(** * hikvision-tooling: a shallow embedding of the SADP discovery and
    command core, and the properties established for it.

    Layout: Part I holds the definitions, translated from the Go sources
    ([internal/network/arp.go], [internal/sadp/scanner.go] and the SADP
    command catalog); Part II holds the lemmas and theorems.

    Conventions.  A Go [string] is a sequence of bytes and is modelled
    as a Rocq [string] (a list of 8-bit characters).  A Go [int] is a
    64-bit two's complement integer, modelled as a [Z] with the
    wrap-around written out where arithmetic is performed.  A function
    returning [(T, error)] returns a [result T]; a run-time panic is
    [None] in an [option].  A loop that the code does not bound takes a
    [fuel] and returns [None] when the fuel is used up.  What the
    operating system, the network and the packages [encoding/xml] and
    [net] answer is given by records of functions ([XMLCodec],
    [NetParser], [NetEnv]) that the definitions take as parameters. *)

From Stdlib Require Import ZArith Lia List Ascii String Bool.
From stdpp Require Import base gmap strings list pretty.

Local Open Scope Z_scope.

(** ** Part I: definitions *)

(** *** Results of fallible calls *)

(** A Go [(T, error)] pair: the value, or the text of the error. *)
Inductive result (A : Type) : Type :=
| Ok (a : A)
| Err (e : string).
Arguments Ok {A} a.
Arguments Err {A} e.

Definition is_Err {A} (r : result A) : bool :=
  match r with Ok _ => false | Err _ => true end.

(** *** Go strings: the subset of package [strings] the sources call *)

Module GoStr.

(** [len(s)], in bytes. *)
Definition len (s : string) : Z := Z.of_nat (String.length s).

Definition byte_val (c : ascii) : N := N_of_ascii c.

(** [strings.ToLower] and [strings.ToUpper] on text of ASCII bytes, where
    Go maps byte by byte.  Go also maps the letters outside ASCII, rune by
    rune; the bytes of such runes are left as they are here, so the two
    agree on ASCII text only ([isASCII] below), and a theorem that needs
    the agreement assumes it. *)
Definition lower_byte (c : ascii) : ascii :=
  let n := byte_val c in
  if ((65 <=? n) && (n <=? 90))%N then ascii_of_N (n + 32) else c.

Definition upper_byte (c : ascii) : ascii :=
  let n := byte_val c in
  if ((97 <=? n) && (n <=? 122))%N then ascii_of_N (n - 32) else c.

* **To do**: Gather from the records above every line containing the string "returns".

* **Expected answer**:
    returning [(T, error)] returns a [result T]; a run-time panic is
    [fuel] and returns [None] when the fuel is used up.  What the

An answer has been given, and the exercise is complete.